*** Information supplied

(** [dante_get_rx_channel_count] *)
Definition dante_get_rx_channel_count (A : local_answers) (poll : nat)
    (st : state) : Z * state :=
  if not_connected poll st then (-1, set_error "Device not connected" st)
  else (dr_device_num_rxchannels A, st).

(** [dante_get_tx_channel_name] *)
Definition dante_get_tx_channel_name (A : local_answers) (poll : nat)
    (channel_index : Z) (buffer : string) (buffer_size : Z) (st : state)
    : Z * option string * state :=
  if not_connected poll st then
    (-1, Some buffer, set_error "Device not connected" st)
  else
    match dr_device_txchannel_at_index A channel_index with
    | None =>
        (-1, Some buffer,
         set_error ("Invalid TX channel index: " +:+ fmt_d channel_index) st)
    | Some tx_channel =>
        match dr_txchannel_get_canonical_name tx_channel with
        | None =>
            (-1, Some buffer, set_error "Failed to get TX channel name" st)
        | Some name => (0, write_buffer buffer buffer_size name, st)
        end
    end.

(** [dante_get_last_error] *)
Definition dante_get_last_error (st : state) : string := g_error_buffer st.

(** [dante_get_current_device_list] *)
Definition dante_get_current_device_list (st : state) : Z := g_device_count st.

(** ** Pumping events *)

(** The loop of [dante_process_events_briefly]: the call of
    [dante_runtime_process] in turn [i] delivers [pending i].  The result
    code of the call is tested and dropped.  Every turn ends in
    [usleep(100000)]. *)
Fixpoint process_events_loop `{Sdk} (pending : nat → delivery)
    (remaining i : nat) (st : state) : option state :=
  match remaining with
  | O => Some st
  | S remaining' =>
      st ← dante_runtime_process (pending i) st;
      process_events_loop pending remaining' (S i) (add_slept 100000 st)
  end.

(** [dante_process_events_briefly] *)
Definition dante_process_events_briefly `{Sdk} (pending : nat → delivery)
    (st : state) : option (Z * state) :=
  if is_null (g_runtime st) || (g_background_scanning st =? 0)
  then Some (0, st)
  else st ← process_events_loop pending 5 0 st; Some (0, st).

(** ** Initialisation *)

(** The browse configuration, as far as the wrapper writes it. *)
Record db_browse_config_t := {
  interface_indexes : list Z;
  num_interface_indexes : Z
}.

(** What the SDK answers during [dante_init_with_interface].
    [resolve_interface name] stands for copying the name into the
    identifier with [aud_strlcpy] and calling
    [aud_interface_get_identifiers]: it gives the result code and the
    index found. *)
Record init_answers := {
  dapi_new : aud_error_t * handle;
  dapi_get_env : option handle;
  dapi_get_runtime : option handle;
  dr_devices_new_dapi : aud_error_t * handle;
  db_browse_config_init_defaults : db_browse_config_t;
  resolve_interface : string → aud_error_t * Z
}.

Definition set_handles (dapi runtime devices env : option handle)
    (st : state) : state :=
  {| g_dapi := dapi; g_runtime := runtime; g_devices := devices;
     g_device := g_device st; g_env := env;
     g_browse := g_browse st;
     g_device_scan_active := g_device_scan_active st;
     g_background_scanning := g_background_scanning st;
     g_device_ready := g_device_ready st;
     g_error_buffer := g_error_buffer st;
     g_discovered_devices := g_discovered_devices st;
     g_device_count := g_device_count st;
     live_sessions := live_sessions st; slept_us := slept_us st |}.

(** Lines 282-305: the interface to browse on. *)
Definition configure_interface `{Sdk} (A : init_answers)
    (interface_name : option string) (config : db_browse_config_t)
    : db_browse_config_t :=
  match interface_name with
  | Some (String c rest) =>
      let '(result, index) := resolve_interface A (String c rest) in
      if negb (result =? AUD_SUCCESS) then config
      else {| interface_indexes := <[0%nat := index]> (interface_indexes config);
              num_interface_indexes := 1 |}
  | _ => config
  end.

(** [dante_init_with_interface], on the statics and on [g_browse_config]. *)
Definition dante_init_with_interface `{Sdk} (A : init_answers)
    (interface_name : option string) (st : state)
    (g_browse_config : db_browse_config_t)
    : Z * state * db_browse_config_t :=
  let '(result, dapi) := dapi_new A in
  if negb (result =? AUD_SUCCESS) then
    (-1, set_error ("Failed to create DAPI: " +:+ fmt_d result) st,
     g_browse_config)
  else
    let st :=
      set_handles (Some dapi) (dapi_get_runtime A) (g_devices st)
        (dapi_get_env A) st in
    if is_null (g_runtime st) || is_null (g_env st) then
      let st := set_error "Failed to get runtime/env" st in
      (-1, set_handles None (g_runtime st) (g_devices st) (g_env st) st,
       g_browse_config)
    else
      let '(result, devices) := dr_devices_new_dapi A in
      if negb (result =? AUD_SUCCESS) then
        let st :=
          set_error ("Failed to create device manager: " +:+ fmt_d result)
            st in
        (-1, set_handles None (g_runtime st) (g_devices st) (g_env st) st,
         g_browse_config)
      else
        let st :=
          set_handles (g_dapi st) (g_runtime st) (Some devices) (g_env st)
            st in
        (0, st,
         configure_interface A interface_name
           (db_browse_config_init_defaults A)).

(** [dante_init] *)
Definition dante_init `{Sdk} (A : init_answers) (st : state)
    (g_browse_config : db_browse_config_t)
    : Z * state * db_browse_config_t :=
  dante_init_with_interface A None st g_browse_config.

(** ** Further notions used in the statements *)

(** The scan flags agree with each other and with the session held, and
    the SDK has no other session alive. *)
Definition scan_ok (st : state) : Prop :=
  sessions_ok st ∧
  g_background_scanning st = g_device_scan_active st ∧
  (g_browse st = None → g_device_scan_active st = 0) ∧
  (g_browse st ≠ None → g_device_scan_active st = 1).

(** The four bytes of a 32-bit field in the order they lie in memory. *)
Definition memory_bytes (big_endian : bool) (field : Z) : list Z :=
  if big_endian
  then [octet 3 field; octet 2 field; octet 1 field; octet 0 field]
  else [octet 0 field; octet 1 field; octet 2 field; octet 3 field].

(** All four steps that can fail an initialisation succeed. *)
Definition init_accepted `{Sdk} (A : init_answers) : Prop :=
  (dapi_new A).1 = AUD_SUCCESS ∧
  dapi_get_env A ≠ None ∧
  dapi_get_runtime A ≠ None ∧
  (dr_devices_new_dapi A).1 = AUD_SUCCESS.

(** Two states with the same statics apart from the table, the count and
    the time slept. *)
Definition same_but_snapshot (st st' : state) : Prop :=
  g_dapi st' = g_dapi st ∧ g_runtime st' = g_runtime st ∧
  g_devices st' = g_devices st ∧ g_device st' = g_device st ∧
  g_env st' = g_env st ∧ g_browse st' = g_browse st ∧
  g_device_scan_active st' = g_device_scan_active st ∧
  g_background_scanning st' = g_background_scanning st ∧
  g_device_ready st' = g_device_ready st ∧
  g_error_buffer st' = g_error_buffer st ∧
  live_sessions st' = live_sessions st.

(** The text ["a.b.c.d"] of four octets. *)
Definition dotted (bytes : list Z) : string :=
  match bytes with
  | [a; b; c; d] =>
      fmt_u a +:+ "." +:+ fmt_u b +:+ "." +:+ fmt_u c +:+ "." +:+ fmt_u d
  | _ => ""
  end.

(** What a run of the callback, nested runs included, can have done to
    the statics: the table, the count and the time slept apart they are
    the same, the time has not gone back, and a table of [MAX_DEVICES]
    elements still has as many. *)
Definition carried (st st' : state) : Prop :=
  same_but_snapshot st st' ∧
  slept_us st ≤ slept_us st' ∧
  (length (g_discovered_devices st) = Z.to_nat MAX_DEVICES →
   length (g_discovered_devices st') = Z.to_nat MAX_DEVICES).

(** The calls of [dante_runtime_process] of one turn of the loop, under a
    script. *)
Definition process_of `{Sdk} (s : script) (i attempt : nat) (st : state)
    : option state :=
  dante_runtime_process (deliveries s i attempt) st.

(** ** More concrete answers for the examples *)

Definition studio_answers : local_answers :=
  {| dr_device_get_name := Some "Studio-A";
     dr_device_num_txchannels := 2;
     dr_device_num_rxchannels := 4;
     dr_device_txchannel_at_index i :=
       if decide (i = 0) then
         Some {| dr_txchannel_get_canonical_name := Some "Left" |}
       else if decide (i = 1) then
         Some {| dr_txchannel_get_canonical_name := None |}
       else None |}.

(** Initialised, with the local device connected at the first poll. *)
Definition connected_state : state :=
  set_device (Some (local_device 0)) 1 initialised_state.

Definition default_config : db_browse_config_t :=
  {| interface_indexes := [0; 0; 0; 0]; num_interface_indexes := 0 |}.

Definition good_answers : init_answers :=
  {| dapi_new := (0, 1%nat);
     dapi_get_env := Some 4%nat;
     dapi_get_runtime := Some 2%nat;
     dr_devices_new_dapi := (0, 3%nat);
     db_browse_config_init_defaults := default_config;
     resolve_interface name :=
       if decide (name = "eth0") then (0, 2) else (9, 0) |}.

(** The device manager cannot be created. *)
Definition poor_answers : init_answers :=
  {| dapi_new := (0, 1%nat);
     dapi_get_env := Some 4%nat;
     dapi_get_runtime := Some 2%nat;
     dr_devices_new_dapi := (12, 0%nat);
     db_browse_config_init_defaults := default_config;
     resolve_interface _ := (9, 0) |}.

(** * Properties *)

(** ** [snprintf] and decimal numerals *)

Lemma substring_all (s : string) (n : nat) :
  (String.length s ≤ n)%nat → String.substring 0 n s = s.
Proof.
  revert n. induction s as [|c s IH]; intros [|n] Hn; simpl in *;
    try reflexivity; try lia.
  f_equal. apply IH. lia.
Qed.

(** A text that fits the buffer is stored as it is. *)
Lemma snprintf_fits (size : nat) (s : string) :
  (String.length s < size)%nat → snprintf size s = s.
Proof. intros Hs. apply substring_all. lia. Qed.

Lemma length_string_app (s t : string) :
  String.length (s +:+ t) = (String.length s + String.length t)%nat.
Proof. induction s as [|c s IH]; simpl; [reflexivity | now rewrite IH]. Qed.

(** ** Invariants of the wrapper's state *)

Lemma table_ok_initial : table_ok initial_state.
Proof. split; [reflexivity | simpl; unfold MAX_DEVICES; lia]. Qed.

Lemma sessions_ok_initial : sessions_ok initial_state.
Proof. reflexivity. Qed.

Lemma table_ok_set_error (msg : string) (st : state) :
  table_ok st → table_ok (set_error msg st).
Proof. intros H. exact H. Qed.

Lemma table_ok_start_scan `{Sdk} (P : provider) (st : state) :
  table_ok st → table_ok (dante_start_device_scan P st).2.
Proof.
  intros Hok. unfold dante_start_device_scan.
  repeat case_match; exact Hok.
Qed.

Lemma table_ok_stop_scan (st : state) :
  table_ok st → table_ok (dante_stop_device_scan st).2.
Proof.
  intros Hok. unfold dante_stop_device_scan. case_match; exact Hok.
Qed.

Lemma table_ok_connect `{Sdk} (P : provider) (st : state) :
  table_ok st → table_ok (dante_connect_local_device P st).2.
Proof.
  intros Hok. unfold dante_connect_local_device.
  repeat case_match; exact Hok.
Qed.

Lemma table_ok_cleanup (st : state) : table_ok (dante_cleanup st).
Proof. split; [reflexivity | simpl; unfold MAX_DEVICES; lia]. Qed.

Lemma table_ok_get_device_info (index : Z)
    (info : option dante_device_info_t) (st : state) :
  table_ok st →
  ∀ r, dante_get_device_info index info st = Some r → table_ok r.2.
Proof.
  intros Hok r. unfold dante_get_device_info.
  repeat case_match; intros [= <-]; exact Hok.
Qed.

Lemma db_browse_delete_self (browse : db_browse_t) :
  db_browse_delete browse [browse] = [].
Proof.
  unfold db_browse_delete. rewrite filter_cons.
  destruct (decide (browse ≠ browse)) as [Hne|_]; [now destruct Hne | reflexivity].
Qed.

Lemma stop_scan_sessions_ok (st : state) :
  sessions_ok st → sessions_ok (dante_stop_device_scan st).2.
Proof.
  unfold sessions_ok, dante_stop_device_scan. intros Hs.
  destruct (g_browse st) as [browse|] eqn:Hb; simpl.
  - rewrite Hs. apply db_browse_delete_self.
  - rewrite Hb. exact Hs.
Qed.

Lemma stop_scan_table (st : state) :
  g_discovered_devices (dante_stop_device_scan st).2 = g_discovered_devices st ∧
  g_device_count (dante_stop_device_scan st).2 = g_device_count st.
Proof.
  unfold dante_stop_device_scan. destruct (g_browse st); split; reflexivity.
Qed.

(** ** Reading a record: [dante_get_device_info] *)

(** C3.  With a record to write to and the table within its bounds, the call
    fails with the out-of-range message when the index is negative or not
    below the count, fails with the invalid-record message when the element
    in range has [is_valid] zero, and otherwise returns 0 with a copy of the
    element and leaves the state alone; so it returns 0 exactly when the
    index is in range and the element is marked valid. *)
Theorem get_device_info_cases (index : Z) (old : dante_device_info_t)
    (st : state) :
  table_ok st →
  let r := dante_get_device_info index (Some old) st in
  (index < 0 ∨ g_device_count st ≤ index →
     r = Some (-1, Some old,
               set_error ("Invalid device index: " +:+ fmt_d index +:+
                          " (available: 0-" +:+
                          fmt_d (g_device_count st - 1) +:+ ")") st)) ∧
  (0 ≤ index < g_device_count st →
     ∃ slot, g_discovered_devices st !! Z.to_nat index = Some slot ∧
       (is_valid slot = 0 →
          r = Some (-1, Some old,
                    set_error ("Device at index " +:+ fmt_d index +:+
                               " is not valid") st)) ∧
       (is_valid slot ≠ 0 → r = Some (0, Some slot, st))) ∧
  ((∃ copy st', r = Some (0, copy, st')) ↔
   0 ≤ index < g_device_count st ∧
   ∃ slot, g_discovered_devices st !! Z.to_nat index = Some slot ∧
           is_valid slot ≠ 0).
Proof.
  intros [Hlen Hcount] r. subst r. unfold dante_get_device_info.
  destruct (Z.ltb_spec index 0) as [Hneg|Hpos]; simpl.
  { split; [reflexivity | split]; [lia | ].
    split; [intros (? & ? & [=]) | lia]. }
  destruct (Z.geb_spec index (g_device_count st)) as [Hge|Hlt]; simpl.
  { split; [reflexivity | split]; [lia | ].
    split; [intros (? & ? & [=]) | lia]. }
  assert (Hin : (Z.to_nat index < length (g_discovered_devices st))%nat).
  { rewrite Hlen. unfold MAX_DEVICES in *. lia. }
  destruct (lookup_lt_is_Some_2 _ _ Hin) as [slot Hslot]. rewrite Hslot.
  split; [lia | split].
  - intros _. exists slot. split; [reflexivity | ].
    destruct (Z.eqb_spec (is_valid slot) 0) as [Hz|Hnz];
      split; intros; try reflexivity; contradiction.
  - destruct (Z.eqb_spec (is_valid slot) 0) as [Hz|Hnz].
    + split; [intros (? & ? & [=]) | ].
      intros (_ & slot' & [= <-] & Hv). contradiction.
    + split; [ | eauto]. intros _. split; [lia | eauto].
Qed.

******

Directions:
Every line from the line containing "unfold sessions_ok, dante_stop_device_scan." through the line containing "Lemma stop_scan_table (st" in the records above must be retyped exactly. Leave out the rest.

Solution:
  unfold sessions_ok, dante_stop_device_scan. intros Hs.
  destruct (g_browse st) as [browse|] eqn:Hb; simpl.
  - rewrite Hs. apply db_browse_delete_self.
  - rewrite Hb. exact Hs.
Qed.

Lemma stop_scan_table (st : state) :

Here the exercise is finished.